À chaque année, et même à chaque mois, arrive sur le marché un nouveau produit ou un nouveau service qui est destiné soit au grand public, soit à des clientèles précises. Ces composantes des TIC font l’objet de lancements lors d’une conférence de presse, ou bien d’une annonce lors d’une conférence du manufacturier. Elles sont présentées dans des foires commerciales, par des représentants qui approchent des distributeurs et des détaillants, ainsi qu’à divers médias spécialisés.

Peu après, les premiers exemplaires font leur apparition sur le marché entre les mains d’utilisateurs de la première heure, ce qui suscite l’intérêt d’amis, de collègues ou de purs inconnus. Ces personnes se diront  : « Mmh, cela pourrait m’être utile… » et iront s’en procurer un ou bien le mettront sur leur liste de présents désirés, dans l’espérance que leurs parents/conjoints/patrons/responsables des achats exauceront leurs voeux et leur en remettront un exemplaire. Enfin, à leur tour, ces personnes pourront bénéficier des avantages de ces TIC pour obtenir un gain de productivité ou pour améliorer leur vie au quotidien.

Du travailleur au consommateur

Les TIC, à l’origine, étaient surtout destinées à des fins commerciales, académiques ou entrepreneuriales. Les ordinateurs centraux, bien sûr, étaient destinés aux organisations qui avaient les moyens de les acquérir. Les premiers ordinateurs personnels étaient utilisés par les gens d’affaires. Les premiers ordinateurs portatifs étaient réservés aux représentants sur la route et aux employés qui voyageaient fréquemment souvent (ou qui ramenaient souvent du travail à la maison). Les premiers téléphones cellulaires et les premiers téléavertisseurs étaient utilisés par des entrepreneurs ou par des commis. Enfin, les assistants numériques personnels étaient réservés aux gens d’affaires qui avaient des horaires fort chargés.
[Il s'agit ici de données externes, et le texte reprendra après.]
Definition commit_transactions : VrrbDb -> VrrbDb := on_txns txns_commit.
Definition commit_state : method VrrbDb StorageError unit := on_state (modify state_commit).
Definition commit_claims : VrrbDb -> VrrbDb := on_claims claims_commit.

Definition insert_account (key : Address) (account : Account) : method VrrbDb StorageError unit :=
  on_state (state_insert key account).

Definition extend_accounts (accounts : list (Address * option Account))
    : method VrrbDb StorageError unit :=
  on_state (modify (state_extend accounts)).

Definition update_account (now : Z) (args : UpdateArgs) : method VrrbDb StorageError unit :=
  fun db =>
    let '(db', r) := on_state (state_update now args) db in
    (db', map_err (fun err => StorageOther (storage_error_to_string err)) r).

Definition insert_transaction (txn : TransactionKind) : method VrrbDb StorageError unit :=
  modify (on_txns (txns_insert txn)).

Definition extend_transactions (txns : list TransactionKind) : VrrbDb -> VrrbDb :=
  on_txns (txns_extend txns).

Definition insert_claim (claim : Claim) : method VrrbDb StorageError unit :=
  modify (on_claims (claims_insert claim)).

Definition extend_claims (claims : list (Z * option Claim)) : VrrbDb -> VrrbDb :=
  on_claims (claims_extend claims).

(** [VrrbDbReadHandle::get_account_by_address]; [debug] is the error's [Debug]
    text. *)
Definition get_account_by_address (debug : StorageError -> string) (address : Address)
    (db : VrrbDb) : result StorageError Account :=
  map_err (fun err => StorageOther ("Failed to get account by address: " +:+ debug err))
    (state_get address (state_store db)).

Section apply.
Variable debug : StorageError -> string.

(** [apply_transfer] with the clock readings of the two updates. *)
Definition apply_transfer (now1 now2 : Z) (transfer : Transfer)
    : method VrrbDb StorageError unit :=
  let txn := TransferKind transfer in
  let sender_address := txn_sender_address txn in
  let receiver_address := txn_receiver_address txn in
  get ≫= fun db =>
  lift (get_account_by_address debug sender_address db) ≫= fun _ =>
  lift (get_account_by_address debug receiver_address db) ≫= fun _ =>
  let updates := IntoUpdates_from_txn txn in
  on_state (update_uncommited now1 sender_address
              (UpdateArgs_from (sender_update updates))) ≫= fun _ =>
  on_state (update_uncommited now2 receiver_address
              (UpdateArgs_from (receiver_update updates))) ≫= fun _ =>
  commit_state ≫= fun _ =>
  insert_transaction txn.

Definition apply_txn (now1 now2 : Z) (txn_kind : TransactionKind)
    : method VrrbDb StorageError unit :=
  match txn_kind with
  | TransferKind txn => apply_transfer now1 now2 txn
  end.

(** The transactions of a genesis block, the [i]-th at readings [clock i]. *)
Fixpoint apply_txns (clock : nat -> Z * Z) (i : nat) (txns : list TransactionKind)
    : method VrrbDb StorageError unit :=
  match txns with
  | [] => mret tt
  | t :: txns' =>
      apply_txn (clock i).1 (clock i).2 t ≫= fun _ => apply_txns clock (S i) txns'
  end.

(** [apply_block]: the [todo!()] of the convergence arm panics. *)
Definition apply_block (clock : nat -> Z * Z) (block : Block)
    : method VrrbDb StorageError ApplyBlockResult :=
  match block with
  | Genesis b =>
      apply_txns clock 0 (gb_txns b).*2 ≫= fun _ =>
      modify commit_transactions ≫= fun _ =>
      commit_state ≫= fun _ =>
      get ≫= fun db =>
      lift (state_root_hash (state_store db)) ≫= fun state_root =>
      lift (txns_root_hash (transaction_store db)) ≫= fun txns_root =>
      mret (mk_ApplyBlockResult state_root txns_root)
  | Convergence _ => lift Panic
  | Proposal _ => throw (StorageOther "unsupported block type")
  end.
End apply.

End storage.
(* ===== verification/TrieBackend.v ===== *)
(** * The back end of the tries: [crates/storage/vrrbdb/src/rocksdb_adapter.rs]

    The adapter that keeps the nodes of a Merkle trie in a RocksDB instance and
    the history of its values in memory. RocksDB, the node types of the patriecia
    crate and bincode are parameters. *)

From S2P Require Import Prelude Primitives Storage.

(** ** Third-party code *)

Class RocksDb := {
  DbOptions : Type;
  options_default : DbOptions;
  set_keep_log_file_num : Z -> DbOptions -> DbOptions;
  set_db_log_dir : string -> DbOptions -> DbOptions;
  set_error_if_exists : bool -> DbOptions -> DbOptions;
  create_if_missing : bool -> DbOptions -> DbOptions;
  create_missing_column_families : bool -> DbOptions -> DbOptions;
  DEFAULT_COLUMN_FAMILY_NAME : string;
  DB : Type;
  list_cf : DbOptions -> string -> result string (list string);
  open_cf : DbOptions -> string -> list string -> result string DB;
  create_cf : string -> DbOptions -> DB -> DB * result string unit;
  db_dir : DB -> string;
  db_get : bytes -> DB -> result string (option bytes);
  db_put : bytes -> bytes -> DB -> DB * result string unit;
  db_iterator : DB -> list (result string (bytes * bytes));
  db_contents : DB -> gmap bytes bytes;
}.

Class RocksDbLaws `{!RocksDb} := {
  db_get_contents : forall k d o, db_get k d = Ok o -> o = db_contents d !! k;
  db_put_contents : forall k v d d', db_put k v d = (d', Ok tt) ->
    db_contents d' = <[k := v]> (db_contents d);
}.

(** Nodes and their keys, with their encodings; [None] is a failure. *)
Class Patriecia := {
  KeyHash : Type;
  KeyHash_eq_dec :: EqDecision KeyHash;
  KeyHash_countable :: Countable KeyHash;
  key_hash_lt : KeyHash -> KeyHash -> bool;
  NodeKey : Type;
  NodeKey_eq_dec :: EqDecision NodeKey;
  NodeKey_countable :: Countable NodeKey;
  LeafNode : Type;
  Node : Type;
  node_leaf : Node -> option LeafNode;
  leaf_key_hash : LeafNode -> KeyHash;
  StaleNodeIndex : Type;
  StaleNodeIndex_eq_dec :: EqDecision StaleNodeIndex;
  StaleNodeIndex_countable :: Countable StaleNodeIndex;
  encode_key : NodeKey -> result string bytes;
  decode_key : bytes -> result string NodeKey;
  encode_node : Node -> result string bytes;
  decode_node : bytes -> result string Node;
}.

Class PatrieciaLaws `{!Patriecia} := {
  decode_encode_key : forall k b, encode_key k = Ok b -> decode_key b = Ok k;
  decode_encode_node : forall n b, encode_node n = Ok b -> decode_node b = Ok n;
  key_hash_lt_irrefl : forall k, key_hash_lt k k = false;
  key_hash_lt_trans : forall j k l,
    key_hash_lt j k = true -> key_hash_lt k l = true -> key_hash_lt j l = true;
}.

(** ** The directories of a node *)

Definition DEFAULT_VRRB_DATA_DIR_PATH : string := ".vrrb".
Definition DEFAULT_VRRB_DB_PATH : string := ".vrrb/node/db".

(** [PathBuf::push] of a relative component: a separator is added unless the path
    is empty or ends in one. *)
Definition path_push (path component : string) : string :=
  match last (String.list_ascii_of_string path) with
  | None => component
  | Some c => if bool_decide (c = Ascii.ascii_of_N 47) then path +:+ component
              else path +:+ "/" +:+ component
  end.

(** For the value of [VRRB_DATA_DIR_PATH], when the variable is set. *)
Definition get_vrrb_data_dir (var : option string) : result StorageError string :=
  Ok (default DEFAULT_VRRB_DATA_DIR_PATH var).

Definition get_node_data_dir (var : option string) : result StorageError string :=
  vrrb_data_dir ← get_vrrb_data_dir var; Ok (path_push vrrb_data_dir "node").

Inductive Environment :=
| Local
| Testnet
| Mainnet.

Definition Environment_to_string (e : Environment) : string :=
  match e with
  | Local => "local"
  | Testnet => "testnet"
  | Mainnet => "mainnet"
  end.

Definition Environment_from_str (s : string) : result NodeError Environment :=
  if bool_decide (s ∈ ["local"; "dev"]) then Ok Local
  else if bool_decide (s ∈ ["testnet"; "test"; "stg"]) then Ok Testnet
  else if bool_decide (s ∈ ["mainnet"; "main"; "prod"]) then Ok Mainnet
  else Err (InvalidEnvironment s).

(** For the value of [VRRB_ENVIRONMENT]. *)
Definition get_vrrb_environment (var : option string) : Environment :=
  match Environment_from_str (default (Environment_to_string Local) var) with
  | Ok e => e
  | _ => Local
  end.

(** The two variables the adapter reads. *)
Record EnvVars := mk_EnvVars {
  VRRB_ENVIRONMENT : option string;
  VRRB_DATA_DIR_PATH : option string;
}.

(** The values of a key, oldest first; [None] is a deletion. *)
Abbreviation History := (gmap KeyHash (list (Z * option bytes))).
Aujourd’hui, la situation est tout autre : c’est le marché des particuliers qui connaît une expansion constante en matière de nouveaux produits et services. Alors qu’au début ces technologies étaient surtout utilisées en famille, maintenant c’est l’individu qui se dote de ses propres composantes technologiques. Les TIC servent au travail, au repos et dans les loisirs, pour s’instruire, s’amuser, se divertir ou bien faire des affaires.
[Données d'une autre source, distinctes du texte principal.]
(** The calls the node makes on the module. *)
Inductive dag_step : DagModule -> DagModule -> Prop :=
| dag_append b d : dag_step d (append_block b d).1
| dag_keys pks d : dag_step d (set_harvester_pubkeys pks d).

Inductive dag_reachable (d0 : DagModule) : DagModule -> Prop :=
| dag_start : dag_reachable d0 d0
| dag_next d d' : dag_reachable d0 d -> dag_step d d' -> dag_reachable d0 d'.

Lemma dag_reachable_no_proposals d0 d :
  no_proposals d0 -> dag_reachable d0 d -> no_proposals d.
Proof.
  intros Hstart. induction 1 as [|d d' _ IH Hs]; [done|].
  destruct Hs; [by apply append_block_no_proposals|done].
Qed.

(** No proposal block ever enters the DAG: appending one always reports
    success and changes nothing, because its validation data carries no node
    index; so in every state the module reaches from an empty DAG there are only
    genesis and convergence blocks. *)
Lemma dag_never_holds_proposals (g : Dag) (poisoned : bool) (claim : Claim) (d : DagModule) :
  dag_blocks g = ∅ -> dag_reachable (DagModule_new g poisoned claim) d ->
  (forall p, append_proposal p d = (d, Ok tt)) /\
  (forall k b, blocks d !! k = Some b -> is_proposal b = false).
Proof.
  intros Hg Hr. split.
  - intros p. unfold append_proposal. by rewrite proposal_never_valid.
  - refine (dag_reachable_no_proposals _ _ _ Hr). unfold no_proposals. simpl. rewrite Hg.
    apply map_Forall_empty.
Qed.
Definition resolve_current (current : list ProposalBlock)
    (conflicts : gmap TransactionDigest Conflict) : list ProposalBlock :=
  map (resolve_block conflicts) current.

Definition split_proposals_by_round (blocks : list ProposalBlock) (m : Miner)
    : list ProposalBlock * list ProposalBlock :=
  match m_last_block m ≫= inner_block with
  | Some (header, _) =>
      (filter (fun b => is_current_round b (h_round header) = true) blocks,
       filter (fun b => is_current_round b (h_round header) = false) blocks)
  | None => ([], [])
  end.

(** The convergence blocks between a proposal's reference block and now. *)
Definition miner_get_sources (proposal : ProposalBlock) (m : Miner) : list ConvergenceBlock :=
  if m_dag_poisoned m then []
  else
    let source_refs :=
      match get_vertex (pb_ref_block proposal) (m_dag m) with
      | Some vtx => dag_trace vtx (m_dag m)
      | None => []
      end in
    omap (fun idx =>
      match get_vertex idx (m_dag m) with
      | Some vtx => match vertex_data vtx with Convergence block => Some block | _ => None end
      | None => None
      end) source_refs.

Definition resolve_earlier (blocks : list ProposalBlock) (round : Z) (m : Miner)
    : list ProposalBlock :=
  let prev_blocks := concat (map (fun b => miner_get_sources b m) blocks) in
  let removals := concat (map (fun b => concat (map snd (cb_txns b))) prev_blocks) in
  map (fun b => set_pb_txns (filter (fun p => p.1 ∉ removals) (pb_txns b)) b)
    (filter (fun b => pb_round b <> round) blocks).

(** The blocks among which conflicts are looked for. *)
Definition candidates (blocks : list ProposalBlock) (round : Z) (m : Miner)
    : list ProposalBlock :=
  let '(curr, prev) := split_proposals_by_round blocks m in
  curr ++ resolve_earlier prev round m.

Definition resolve (fuel : nat) (blocks : list ProposalBlock) (round seed : Z) (m : Miner)
    : option (list ProposalBlock) :=
  let curr := candidates blocks round m in
  conflicts ← append_winner fuel (identify curr)
                (get_election_results (get_proposers curr) seed);
  Some (resolve_current curr conflicts).

(** ** Building the convergence block *)

(** [BlockBuilder::get_references]: the leaves of the DAG that are proposals. *)
Definition get_references (m : Miner) : option (list ProposalBlock) :=
  if m_dag_poisoned m then None
  else Some (omap (fun leaf =>
    match get_vertex leaf (m_dag m) with
    | Some vtx => match vertex_data vtx with Proposal block => Some block | _ => None end
    | None => None
    end) (get_leaves (m_dag m))).

Definition get_last_block_vertex (idx : option string) (m : Miner) : option Vertex :=
  idx ← (match idx with
         | Some idx => Some idx
         | None => snd <$> (m_last_block m ≫= inner_block)
         end);
  if m_dag_poisoned m then None else get_vertex idx (m_dag m).

Definition consolidate_txns (blocks : list ProposalBlock)
    : list (string * list TransactionDigest) :=
  linked_collect (map (fun b => (pb_hash b, (pb_txns b).*1)) blocks).

Definition consolidate_claims (blocks : list ProposalBlock) : list (string * list Z) :=
  linked_collect (map (fun b => (pb_hash b, (pb_claims b).*1)) blocks).

Definition miner_get_ref_hashes (blocks : list ProposalBlock) : list string := map pb_hash blocks.

Definition get_txn_hash (txns : list (string * list TransactionDigest)) : string :=
  lower_hex (sha256 (to_json txns)).

Definition get_claim_hash (claims : list (string * list Z)) : string :=
  lower_hex (sha256 (to_json claims)).

(** The header of a genesis or convergence parent, at clock reading [now]. *)
Definition build_header {E} (now : Z) (ref_hashes : list string) (txns_hash claims_hash : string)
    (m : Miner) : result E (option BlockHeader) :=
  match m_last_block m with
  | Some (Genesis block) =>
      BlockHeader_new now (Genesis block) ref_hashes (m_claim m) (m_secret_key m) txns_hash
        claims_hash (m_next_epoch_adjustment m)
  | Some (Convergence block) =>
      BlockHeader_new now (Convergence block) ref_hashes (m_claim m) (m_secret_key m) txns_hash
        claims_hash (m_next_epoch_adjustment m)
  | _ => Ok None
  end.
Or, il semble que le rapport avec les produits et les services technologiques glisse de plus en plus de l’utilisation vers la consommation, voire la surconsommation.

Des individus se dotent d’un nombre croissant de composantes matérielles fixes et portatives, tout comme de dizaines de logiciels, pour lesquels on se demande où ils trouvent le temps nécessaire pour les utiliser. Plus encore, comme plusieurs faisaient de même avec l’automobile il y a quelques décennies, certains remplacent leurs composantes par le modèle dernier cri aussi souvent que possible, même si les produits précédents fonctionnent encore bien.

Jouets numériques?

D’autre part, des individus ont une préférence pour des appareils ou des logiciels dotés d’un maximum de fonctions, dont certaines ne sont pas essentielles. Ces fonctions seront à portée de main « au cas où », mais dans la plupart des cas elles seront peu ou jamais utilisées. Mais encore faut-il que ces composantes soient acquises à des fins pratiques et concrètes, car certains se dotent de technologies parce qu’elles se créent un besoin, pour être à la mode ou pour « être comme les autres. » Dire que des « starlettes » sont engagées pour promouvoir des « accessoires technologiques » parce qu’elles inciteront des amateurs de potins à se le les procurer!

L’Internet, ce véhicule de transmission de l’information, contribue à créer ces besoins d’acquisition de produits et de services, quand il n’incite pas des individus à s’abonner à des dizaines de sites et de réseaux sociaux qui seront utilisés de façon épisodique. Enfin, certains accumulent les technologies, tout comme les contenus multimédias et numériques, comme d’autres font des provisions « pour plus tard. »

Certains détenteurs de TIC font penser aux enfants dont les coffres débordent des jouets qui ne servent que quelques minutes à la fois, s’ils sont utilisés ne serait-ce que plus d’une fois. Il est possible que la diminution des prix des produits technologiques, en raison de leur fabrication à bon marché, ait contribué à mousser le volet quantitatif plutôt que le volet qualitatif de l’utilisation des produits en question.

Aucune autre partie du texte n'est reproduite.